(Dataset entries)
(** The value of a run of decimal digits. *)
Definition decimal_value (digits : text) : Z :=
  fold_left (fun acc c => 10 * acc + digit_value c) digits 0.

Definition is_sign (s : text) : Prop :=
  s = [] \/ s = ["+"%char] \/ s = ["-"%char].

(** The string begins with a decimal unsigned integer, the [<decimal-uint>]
    of the specification: a non-empty run of decimal digits. *)
Definition begins_with_uint (s : text) : Prop :=
  exists digits rest,
    s = digits ++ rest
    /\ digits <> [] /\ Forall (fun c => isdigit c = true) digits.

(** The string begins with an unsigned integer after optional white-space
    and an optional sign. *)
Definition begins_with_signed_uint (s : text) : Prop :=
  exists ws sign rest,
    s = ws ++ sign ++ rest
    /\ Forall (fun c => isspace c = true) ws
    /\ is_sign sign /\ begins_with_uint rest.

(** The binary unit factor of a suffix letter, as the specification lists
    them; [None] for any other character. *)
Definition binary_unit_factor (c : ascii) : option Z :=
  if (Ascii.eqb c "k" || Ascii.eqb c "K")%bool then Some (2 ^ 10)
  else if (Ascii.eqb c "m" || Ascii.eqb c "M")%bool then Some (2 ^ 20)
  else if (Ascii.eqb c "g" || Ascii.eqb c "G")%bool then Some (2 ^ 30)
  else if (Ascii.eqb c "t" || Ascii.eqb c "T")%bool then Some (2 ^ 40)
  else None.

(** ** The format and the lines of the reader *)

(** An interface name is safe for the format when it brings no conversion
    specification into it and the format fits [char format[128]]. *)
Definition format_safe (name : text) : Prop :=
  Forall (fun c => Ascii.eqb c "%" = false) name
  /\ (List.length name <= 31)%nat.
(** ** Further properties of the validator *)

Lemma assemble_cors_origins_VStr (s : str) :
  assemble_cors_origins (VStr s) = VList (List.map VStr (comprehension s)).
Proof. unfold comprehension. simpl. by rewrite List.map_map. Qed.

Lemma map_VStr_inj (l k : list str) : List.map VStr l = List.map VStr k → l = k.
Proof.
  revert k. induction l as [|a l IH]; intros [|b k]; try done.
  simpl. intros [= -> Hk]. by rewrite (IH k).
Qed.

Lemma split_app (sep : char) (a b : str) :
  split sep (a ++ sep :: b) = split sep a ++ split sep b.
Proof.
  induction a as [|c a IH]; simpl.
  - by rewrite N.eqb_refl.
  - rewrite IH. destruct (c =? sep)%N; [done|].
    pose proof (split_not_nil sep a) as Hnil.
    by destruct (split sep a).
Qed.

Lemma split_length (sep : char) (s : str) :
  length (split sep s) = S (count_occ N.eq_dec s sep).
Proof.
  induction s as [|c s IH]; [done|].
  rewrite split_cons. destruct (N.eqb_spec c sep) as [->|Hne].
  - rewrite count_occ_cons_eq by done. simpl. by rewrite IH.
  - rewrite count_occ_cons_neq by done. rewrite <- IH.
    pose proof (split_not_nil sep s) as Hnil.
    by destruct (split sep s).
Qed.

(** Splitting what [join] made gives the pieces back. *)
Lemma split_join (sep : char) (ps : list str) :
  ps ≠ [] → Forall (λ p, sep ∉ p) ps → split sep (join sep ps) = ps.
Proof.
  intros Hne Hfree.
  apply (split_on_unique sep (join sep ps)); [apply split_split_on|].
  by repeat split.
Qed.

Lemma strip_substring (p : str) : substring (strip p) p.
Proof. destruct (strip_trimmed p) as (l & r & Hp & _). by exists l, r. Qed.

Lemma substring_trans (a b c : str) : substring a b → substring b c → substring a c.
Proof.
  intros (l1 & r1 & ->) (l2 & r2 & ->). exists (l2 ++ l1), (r1 ++ r2).
  by rewrite <- !app_assoc.
Qed.

Lemma substring_elem_of (x : char) (t s : str) : substring t s → x ∈ t → x ∈ s.
Proof. intros (a & b & ->) Hx. rewrite !elem_of_app. auto. Qed.

Lemma piece_substring (sep : char) (p : str) (ps : list str) :
  p ∈ ps → substring p (join sep ps).
Proof.
  induction ps as [|q ps IH]; [by intros ?%elem_of_nil|].
  intros [->|Hin]%elem_of_cons.
  - destruct ps as [|q' ps]; simpl.
    + exists [], []. by rewrite app_nil_r.
    + by exists [], (sep :: join sep (q' :: ps)).
  - destruct ps as [|q' ps]; [by apply elem_of_nil in Hin|].
    rewrite join_cons_cons. destruct (IH Hin) as (a & b & ->).
    exists (q ++ sep :: a), b. by rewrite <- app_assoc.
Qed.

Lemma strip_idemp (p : str) : strip (strip p) = strip p.
Proof.
  apply trimmed_strip. destruct (strip_trimmed p) as (l & r & _ & _ & _ & Hh & Hl).
  exists [], []. rewrite app_nil_r. by repeat split.
Qed.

**TASK PROMPT:** Every record should be given again exactly.

**REPLY:**
(** The value of a run of decimal digits. *)
Definition decimal_value (digits : text) : Z :=
  fold_left (fun acc c => 10 * acc + digit_value c) digits 0.

Definition is_sign (s : text) : Prop :=
  s = [] \/ s = ["+"%char] \/ s = ["-"%char].

(** The string begins with a decimal unsigned integer, the [<decimal-uint>]
    of the specification: a non-empty run of decimal digits. *)
Definition begins_with_uint (s : text) : Prop :=
  exists digits rest,
    s = digits ++ rest
    /\ digits <> [] /\ Forall (fun c => isdigit c = true) digits.

(** The string begins with an unsigned integer after optional white-space
    and an optional sign. *)
Definition begins_with_signed_uint (s : text) : Prop :=
  exists ws sign rest,
    s = ws ++ sign ++ rest
    /\ Forall (fun c => isspace c = true) ws
    /\ is_sign sign /\ begins_with_uint rest.

(** The binary unit factor of a suffix letter, as the specification lists
    them; [None] for any other character. *)
Definition binary_unit_factor (c : ascii) : option Z :=
  if (Ascii.eqb c "k" || Ascii.eqb c "K")%bool then Some (2 ^ 10)
  else if (Ascii.eqb c "m" || Ascii.eqb c "M")%bool then Some (2 ^ 20)
  else if (Ascii.eqb c "g" || Ascii.eqb c "G")%bool then Some (2 ^ 30)
  else if (Ascii.eqb c "t" || Ascii.eqb c "T")%bool then Some (2 ^ 40)
  else None.

(** ** The format and the lines of the reader *)

(** An interface name is safe for the format when it brings no conversion
    specification into it and the format fits [char format[128]]. *)
Definition format_safe (name : text) : Prop :=
  Forall (fun c => Ascii.eqb c "%" = false) name
  /\ (List.length name <= 31)%nat.
(** ** Further properties of the validator *)

Lemma assemble_cors_origins_VStr (s : str) :
  assemble_cors_origins (VStr s) = VList (List.map VStr (comprehension s)).
Proof. unfold comprehension. simpl. by rewrite List.map_map. Qed.

Lemma map_VStr_inj (l k : list str) : List.map VStr l = List.map VStr k → l = k.
Proof.
  revert k. induction l as [|a l IH]; intros [|b k]; try done.
  simpl. intros [= -> Hk]. by rewrite (IH k).
Qed.

Lemma split_app (sep : char) (a b : str) :
  split sep (a ++ sep :: b) = split sep a ++ split sep b.
Proof.
  induction a as [|c a IH]; simpl.
  - by rewrite N.eqb_refl.
  - rewrite IH. destruct (c =? sep)%N; [done|].
    pose proof (split_not_nil sep a) as Hnil.
    by destruct (split sep a).
Qed.

Lemma split_length (sep : char) (s : str) :
  length (split sep s) = S (count_occ N.eq_dec s sep).
Proof.
  induction s as [|c s IH]; [done|].
  rewrite split_cons. destruct (N.eqb_spec c sep) as [->|Hne].
  - rewrite count_occ_cons_eq by done. simpl. by rewrite IH.
  - rewrite count_occ_cons_neq by done. rewrite <- IH.
    pose proof (split_not_nil sep s) as Hnil.
    by destruct (split sep s).
Qed.

(** Splitting what [join] made gives the pieces back. *)
Lemma split_join (sep : char) (ps : list str) :
  ps ≠ [] → Forall (λ p, sep ∉ p) ps → split sep (join sep ps) = ps.
Proof.
  intros Hne Hfree.
  apply (split_on_unique sep (join sep ps)); [apply split_split_on|].
  by repeat split.
Qed.

Lemma strip_substring (p : str) : substring (strip p) p.
Proof. destruct (strip_trimmed p) as (l & r & Hp & _). by exists l, r. Qed.

Lemma substring_trans (a b c : str) : substring a b → substring b c → substring a c.
Proof.
  intros (l1 & r1 & ->) (l2 & r2 & ->). exists (l2 ++ l1), (r1 ++ r2).
  by rewrite <- !app_assoc.
Qed.

Lemma substring_elem_of (x : char) (t s : str) : substring t s → x ∈ t → x ∈ s.
Proof. intros (a & b & ->) Hx. rewrite !elem_of_app. auto. Qed.

Lemma piece_substring (sep : char) (p : str) (ps : list str) :
  p ∈ ps → substring p (join sep ps).
Proof.
  induction ps as [|q ps IH]; [by intros ?%elem_of_nil|].
  intros [->|Hin]%elem_of_cons.
  - destruct ps as [|q' ps]; simpl.
    + exists [], []. by rewrite app_nil_r.
    + by exists [], (sep :: join sep (q' :: ps)).
  - destruct ps as [|q' ps]; [by apply elem_of_nil in Hin|].
    rewrite join_cons_cons. destruct (IH Hin) as (a & b & ->).
    exists (q ++ sep :: a), b. by rewrite <- app_assoc.
Qed.

Lemma strip_idemp (p : str) : strip (strip p) = strip p.
Proof.
  apply trimmed_strip. destruct (strip_trimmed p) as (l & r & _ & _ & _ & Hh & Hl).
  exists [], []. rewrite app_nil_r. by repeat split.
Qed.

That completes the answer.